Carpentier J L, Paccaud J P, Gorden P, Rutter W J, Orci L
Department of Morphology, University of Geneva Medical Center, Switzerland.
Proc Natl Acad Sci U S A. 1992 Jan 1;89(1):162-6. doi: 10.1073/pnas.89.1.162.

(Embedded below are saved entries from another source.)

(* ===== verification/KernelInitProofs.v ===== *)
(** * Start and end of the library

    [srtp_init] in a process that has just started: when the data of the two
    random sources passes the statistical tests, every self-test succeeds and
    the kernel is [ready] for sessions; [srtp_deinit] then frees all that the
    kernel has allocated. *)
From Stdlib Require Import String.
From stdpp Require Import gmap.
From S2P Require Export KernelInit SelfTestCiphers RandomProofs Create.
Open Scope mword_scope.

(** ** The self-tests of all types *)

Lemma cipher_self_test_run after w ct : (2 <= List.length after)%nat -> octets after -> heap_ok w ->
  (forall l, (fresh w <= l)%positive -> exists j, mem w l = Some j /\ wf_junk j) ->
  (forall n, 0 <= rand_values (random w) n) -> 0 <= dev_random_fdes (random w) -> exists w',
  cipher_type_self_test after ct w = Some (err_status_ok, w') /\ at_rest w w'.
Proof.
  intros Hafter Ha Hok Hmem Hr Hfd. destruct ct.
  - exact (self_test_run null_cipher null_cipher_test_0 w Hok Hmem after eq_refl Hr Hfd).
  - exact (self_test_run aes_icm (aes_icm_test_case_0 after) (CC := icm_contract after Hafter Ha)
      w Hok Hmem after eq_refl Hr Hfd).
  - exact (self_test_run aes_cbc aes_cbc_test_case_0 w Hok Hmem after eq_refl Hr Hfd).
Qed.

Lemma auth_self_test_run w at_ : heap_ok w ->
  (forall l, (fresh w <= l)%positive -> exists j, mem w l = Some j /\ wf_junk j) -> exists w',
  auth_type_self_test at_ w = Some (err_status_ok, w') /\ at_rest w w'.
Proof.
  intros Hok Hmem. destruct at_; [exact (null_auth_self_test_run w Hok Hmem)|exact (hmac_self_test_run w Hok Hmem)].
Qed.

(** ** The memory of the kernel *)

(** The nodes of its three lists. *)
Definition nodes_of (k : crypto_kernel_t) : list loc :=
  map kct_node (cipher_type_list k) ++ map kat_node (auth_type_list k) ++
  map kdm_node (debug_module_list k).

(** The heap of [w] is the one of [w0] and the nodes of the kernel; the rest but
    for the random state is as in [w0]. *)
Record booting (w0 w : world) : Prop := {
  bo_ok : heap_ok w0;
  bo_mem_ok : forall l, (fresh w0 <= l)%positive -> exists j, mem w0 l = Some j /\ wf_junk j;
  bo_heap : forall l, heap w !! l = if decide (l ∈ nodes_of (kernel w)) then Some ONode else heap w0 !! l;
  bo_nodes : forall l, l ∈ nodes_of (kernel w) -> (fresh w0 <= l < fresh w)%positive;
  bo_nodup : NoDup (nodes_of (kernel w));
  bo_fresh : (fresh w0 <= fresh w)%positive;
  bo_mem : mem w = mem w0;
  bo_refs : refs w = refs w0;
  bo_handler : handler w = handler w0;
  bo_events : events w = events w0;
  bo_values : rand_values (random w) = rand_values (random w0)
}.

Section boot.
Context (w0 : world).

Lemma booting_heap_ok w : booting w0 w -> heap_ok w.
Proof using Type.
  intros B l Hl. rewrite (bo_heap _ _ B). case_decide as Hin.
  - apply (bo_nodes _ _ B) in Hin. lia.
  - apply (bo_ok _ _ B). pose proof (bo_fresh _ _ B). lia.
Qed.

Lemma booting_mem w : booting w0 w ->
  forall l, (fresh w <= l)%positive -> exists j, mem w l = Some j /\ wf_junk j.
Proof using Type.
  intros B l Hl. rewrite (bo_mem _ _ B). apply (bo_mem_ok _ _ B). pose proof (bo_fresh _ _ B). lia.
Qed.

(** What only uses memory for a while. *)
Lemma booting_at_rest w w' : booting w0 w -> at_rest w w' -> booting w0 w'.
Proof using Type.
  intros B A. pose proof (as_kernel _ _ _ _ A) as K. split.
  - exact (bo_ok _ _ B).
  - exact (bo_mem_ok _ _ B).
  - rewrite K, (as_heap _ _ _ _ A). exact (bo_heap _ _ B).
  - rewrite K. intros l Hl%(bo_nodes _ _ B). pose proof (as_fresh _ _ _ _ A). lia.
  - rewrite K. exact (bo_nodup _ _ B).
  - pose proof (as_fresh _ _ _ _ A). pose proof (bo_fresh _ _ B). lia.
  - rewrite (as_mem _ _ _ _ A). exact (bo_mem _ _ B).
  - rewrite (as_refs _ _ _ _ A). exact (bo_refs _ _ B).
  - rewrite (as_handler _ _ _ _ A). exact (bo_handler _ _ B).
  - rewrite (as_events _ _ _ _ A). exact (bo_events _ _ B).
  - rewrite (as_values _ _ _ _ A). exact (bo_values _ _ B).
Qed.

(** What only uses the random state. *)
Lemma booting_random w r : booting w0 w -> rand_values r = rand_values (random w) ->
  booting w0 (set_random w r).
Proof using Type. intros [] E. split; try done. cbn. congruence. Qed.

(** A new node at the head of one of the lists. *)
Lemma booting_node w k' j : booting w0 w -> mem w (fresh w) = Some j ->
  (forall l, l ∈ nodes_of k' <-> l = fresh w \/ l ∈ nodes_of (kernel w)) ->
  (fresh w ∉ nodes_of (kernel w) -> NoDup (nodes_of (kernel w)) -> NoDup (nodes_of k')) ->
  booting w0 (set_kernel (set_heap (set_fresh w (Pos.succ (fresh w))) (<[fresh w := ONode]> (heap w))) k').
Proof using Type.
  intros B Ej Hin Hnd. assert (Hn : fresh w ∉ nodes_of (kernel w)).
  { intros Hx%(bo_nodes _ _ B). lia. }
  destruct B. split; cbn [heap fresh mem refs handler events random kernel set_kernel set_heap set_fresh];
    try done; try lia; [| |by apply Hnd].
  - intros l. destruct (decide (l = fresh w)) as [->|Hl].
    + rewrite lookup_insert_eq, decide_True; [done|]. apply Hin. by left.
    + rewrite lookup_insert_ne by done. rewrite bo_heap0. apply decide_ext. rewrite Hin. tauto.
  - intros l Hl. apply Hin in Hl as [->|Hl]; [lia|]. specialize (bo_nodes0 l Hl). lia.
Qed.

(** ** What is loaded

    The lists of the kernel as a registry, without their nodes. *)
Record registry := {
  modules : list debug_module_t;
  ciphers : list (Z * cipher_type);
  auths : list (Z * auth_type)
}.

Definition loaded (k : crypto_kernel_t) : registry :=
  {| modules := map kdm_mod (debug_module_list k);
     ciphers := map (fun c => (kct_id c, kct_type c)) (cipher_type_list k);
     auths := map (fun a => (kat_id a, kat_type a)) (auth_type_list k) |}.

Definition add_module (m : debug_module_t) (r : registry) : registry :=
  {| modules := m :: modules r; ciphers := ciphers r; auths := auths r |}.
Definition add_cipher (id : Z) (ct : cipher_type) (r : registry) : registry :=
  {| modules := modules r; ciphers := (id, ct) :: ciphers r; auths := auths r |}.
Definition add_auth (id : Z) (at_ : auth_type) (r : registry) : registry :=
  {| modules := modules r; ciphers := ciphers r; auths := (id, at_) :: auths r |}.

(** The debug module of a type comes with it. *)
Definition with_module (d : option debug_module_t) (r : registry) : registry :=
  match d with None => r | Some m => add_module m r end.

Definition has_module (m : debug_module_t) (r : registry) : bool :=
  existsb (fun d => same_name (debug_name m) (debug_name d)) (modules r).
Definition has_cipher (id : Z) (ct : cipher_type) (r : registry) : bool :=
  existsb (fun c => bool_decide (ct = snd c) || (id =? fst c)) (ciphers r).
Definition has_auth (id : Z) (at_ : auth_type) (r : registry) : bool :=
  existsb (fun a => bool_decide (at_ = snd a) || (id =? fst a)) (auths r).
Definition lacks_module (d : option debug_module_t) (r : registry) : bool :=
  match d with None => true | Some m => negb (has_module m r) end.

Lemma existsb_map_eq {A B} (f : A -> B) (g : B -> bool) l : existsb (fun x => g (f x)) l = existsb g (map f l).
Proof using Type. induction l as [|x l IH]; [done|]. cbn. by rewrite IH. Qed.

(** The step from [w] to [w'] loads. *)
Record loading (w w' : world) (r : registry) : Prop := {
  lo_booting : booting w0 w';
  lo_loaded : loaded (kernel w') = r;
  lo_state : kstate (kernel w') = kstate (kernel w);
  lo_fdes : dev_random_fdes (random w') = dev_random_fdes (random w);
  lo_prng : ctr_prng (random w') = ctr_prng (random w)
}.

Lemma load_debug_run w m : booting w0 w -> has_module m (loaded (kernel w)) = false -> exists w',
  crypto_kernel_load_debug_module (Some m) w = Some (err_status_ok, w') /\
  loading w w' (add_module m (loaded (kernel w))) /\ random w' = random w.
Proof using Type.
  intros B Hm. destruct (booting_mem w B (fresh w)) as (j & Ej & _); [lia|].
  unfold crypto_kernel_load_debug_module.
  run_step (eq_refl : get_kernel w = Some (kernel w, w)). unfold has_module, loaded, modules in Hm.
  rewrite <- (existsb_map_eq kdm_mod) in Hm. rewrite Hm.
  run_step (alloc_run w (fun _ : junk => tt) j Ej).
  match goal with |- context [(modify_kernel ?f ≫= _) ?w1] =>
    run_step (eq_refl : modify_kernel f w1 = Some (tt, set_kernel w1 (f (kernel w1)))) end.
  eexists. split; [reflexivity|]. split; [|reflexivity]. split; try reflexivity.
  apply (booting_node w (set_debug_module_list
    ({| kdm_node := fresh w; kdm_mod := m |} :: debug_module_list (kernel w)) (kernel w)) j B Ej);
    unfold nodes_of; cbn.
  - intros l. rewrite !elem_of_app, !elem_of_cons. tauto.
  - intros Hn Hnd. rewrite !elem_of_app in Hn. rewrite app_assoc, <- Permutation_middle, <- app_assoc.
    apply NoDup_cons_2; [rewrite !elem_of_app; tauto|done].
Qed.

(** The module of a type is loaded in any case; its status is ignored. *)
Lemma load_type_debug w (d : option debug_module_t) : booting w0 w ->
  lacks_module d (loaded (kernel w)) = true -> exists w',
  (match d with
   | None => mret err_status_ok
   | Some m => crypto_kernel_load_debug_module (Some m);; mret err_status_ok
   end) w = Some (err_status_ok, w') /\ loading w w' (with_module d (loaded (kernel w))).
Proof using Type.
  intros B Hd. destruct d as [m|].
  - apply negb_true_iff in Hd. destruct (load_debug_run w m B Hd) as (w' & E & L & _). run_step E.
    by exists w'.
  - exists w. split; [reflexivity|]. by split.
Qed.

Lemma auth_self_test_boot w at_ : booting w0 w -> exists w',
  auth_type_self_test at_ w = Some (err_status_ok, w') /\ at_rest w w'.
Proof using Type. intros B. apply auth_self_test_run; [exact (booting_heap_ok w B)|exact (booting_mem w B)]. Qed.

Lemma load_auth_run w at_ id : booting w0 w -> 0 <= dev_random_fdes (random w) ->
  has_auth id at_ (loaded (kernel w)) = false ->
  lacks_module (auth_type_debug at_) (loaded (kernel w)) = true -> exists w',
  crypto_kernel_load_auth_type (Some at_) id w = Some (err_status_ok, w') /\
  loading w w' (with_module (auth_type_debug at_) (add_auth id at_ (loaded (kernel w)))).
Proof using Type.
  intros B Hfd Hnew Hd. destruct (auth_self_test_boot w at_ B) as (w1 & E1 & A1).
  pose proof (booting_at_rest w w1 B A1) as B1. pose proof (as_kernel _ _ _ _ A1) as K1.
  destruct (booting_mem w1 B1 (fresh w1)) as (j & Ej & _); [apply Pos.le_refl|].
  unfold crypto_kernel_load_auth_type. run_step E1. cbn [is_err].
  run_step (eq_refl : get_kernel w1 = Some (kernel w1, w1)).
  rewrite <- K1 in Hnew, Hd |- *. unfold has_auth, loaded, auths in Hnew.
  rewrite <- (existsb_map_eq (fun c => (kat_id c, kat_type c))) in Hnew. cbn [fst snd] in Hnew. rewrite Hnew.
  run_step (alloc_run w1 (fun _ : junk => tt) j Ej).
  match goal with |- context [(modify_kernel ?f ≫= _) ?w2] =>
    run_step (eq_refl : modify_kernel f w2 = Some (tt, set_kernel w2 (f (kernel w2)))) end.
  cbv beta. cbn [kernel set_heap set_fresh].
  set (w2 := set_kernel _ _).
  assert (B2 : booting w0 w2).
  { apply (booting_node w1 _ j B1 Ej); unfold nodes_of; cbn.
    - intros l. rewrite !elem_of_app, !elem_of_cons, ?elem_of_app. tauto.
    - intros Hn Hnd. rewrite !elem_of_app in Hn. rewrite <- ?Permutation_middle.
      apply NoDup_cons_2; [rewrite !elem_of_app; tauto|done]. }
  destruct (load_type_debug w2 (auth_type_debug at_) B2) as (w3 & E3 & [L1 L2 L3 L4 L5]); [exact Hd|].
  exists w3. split; [exact E3|]. split; [exact L1|exact L2| | |].
  - rewrite L3, <- K1. reflexivity.
  - rewrite L4. by apply A1.
  - rewrite L5. apply A1.
Qed.

Context (after : list Z) (Hafter : (2 <= List.length after)%nat) (Ha : octets after).
Context (Hrand : forall n, 0 <= rand_values (random w0) n).

Lemma cipher_self_test_boot w ct : booting w0 w -> 0 <= dev_random_fdes (random w) -> exists w',
  cipher_type_self_test after ct w = Some (err_status_ok, w') /\ at_rest w w'.
Proof using Hafter Ha Hrand.
  intros B Hfd. apply cipher_self_test_run; [exact Hafter|exact Ha|exact (booting_heap_ok w B)
    |exact (booting_mem w B)|rewrite (bo_values _ _ B); exact Hrand|exact Hfd].
Qed.

Lemma load_cipher_run w ct id : booting w0 w -> 0 <= dev_random_fdes (random w) ->
  has_cipher id ct (loaded (kernel w)) = false ->
  lacks_module (cipher_type_debug ct) (loaded (kernel w)) = true -> exists w',
  crypto_kernel_load_cipher_type after (Some ct) id w = Some (err_status_ok, w') /\
  loading w w' (with_module (cipher_type_debug ct) (add_cipher id ct (loaded (kernel w)))).
Proof using Hafter Ha Hrand.
  intros B Hfd Hnew Hd. destruct (cipher_self_test_boot w ct B Hfd) as (w1 & E1 & A1).
  pose proof (booting_at_rest w w1 B A1) as B1. pose proof (as_kernel _ _ _ _ A1) as K1.
  destruct (booting_mem w1 B1 (fresh w1)) as (j & Ej & _); [apply Pos.le_refl|].
  unfold crypto_kernel_load_cipher_type. run_step E1. cbn [is_err].
  run_step (eq_refl : get_kernel w1 = Some (kernel w1, w1)).
  rewrite <- K1 in Hnew, Hd |- *. unfold has_cipher, loaded, ciphers in Hnew.
  rewrite <- (existsb_map_eq (fun c => (kct_id c, kct_type c))) in Hnew. cbn [fst snd] in Hnew. rewrite Hnew.
  run_step (alloc_run w1 (fun _ : junk => tt) j Ej).
  match goal with |- context [(modify_kernel ?f ≫= _) ?w2] =>
    run_step (eq_refl : modify_kernel f w2 = Some (tt, set_kernel w2 (f (kernel w2)))) end.
  cbv beta. cbn [kernel set_heap set_fresh].
  set (w2 := set_kernel _ _).
  assert (B2 : booting w0 w2).
  { apply (booting_node w1 _ j B1 Ej); unfold nodes_of; cbn.
    - intros l. rewrite !elem_of_app, !elem_of_cons, ?elem_of_app. tauto.
    - intros Hn Hnd. rewrite !elem_of_app in Hn. rewrite <- ?Permutation_middle.
      apply NoDup_cons_2; [rewrite !elem_of_app; tauto|done]. }
  destruct (load_type_debug w2 (cipher_type_debug ct) B2) as (w3 & E3 & [L1 L2 L3 L4 L5]); [exact Hd|].
  exists w3. split; [exact E3|]. split; [exact L1|exact L2| | |].
  - rewrite L3, <- K1. reflexivity.
  - rewrite L4. by apply A1.
  - rewrite L5. apply A1.
Qed.
End boot.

The role of insulin-induced receptor autophosphorylation in its internalization was analyzed by comparing 125I-labeled insulin (125I-insulin) internalization in Chinese hamster ovary (CHO) cell lines transfected with normal (CHO.T) or mutated insulin receptors. In four cell lines with a defect of insulin-induced autophosphorylation, 125I-insulin internalization was impaired. By contrast, in CHO.T cells and in two other CHO cell lines with amino acid deletions or insertions that do not perturb autophosphorylation, 125I-insulin internalization was not affected. A morphological analysis showed that the inhibition is linked to the ligand-specific surface redistribution in which the insulin-receptor complexes leave microvilli and concentrate on nonvillous segments of the membrane where endocytosis occurs.
通过比较用正常(CHO.T)或突变胰岛素受体转染的中国仓鼠卵巢(CHO)细胞系中125I标记胰岛素(125I-胰岛素)的内化情况,分析了胰岛素诱导的受体内磷酸化在其内化过程中的作用。在四个存在胰岛素诱导的自磷酸化缺陷的细胞系中,125I-胰岛素的内化受损。相比之下,在CHO.T细胞以及另外两个具有不干扰自磷酸化的氨基酸缺失或插入的CHO细胞系中,125I-胰岛素的内化未受影响。形态学分析表明,这种抑制与配体特异性的表面重新分布有关,其中胰岛素-受体复合物离开微绒毛并聚集在内吞作用发生的膜的非绒毛部分。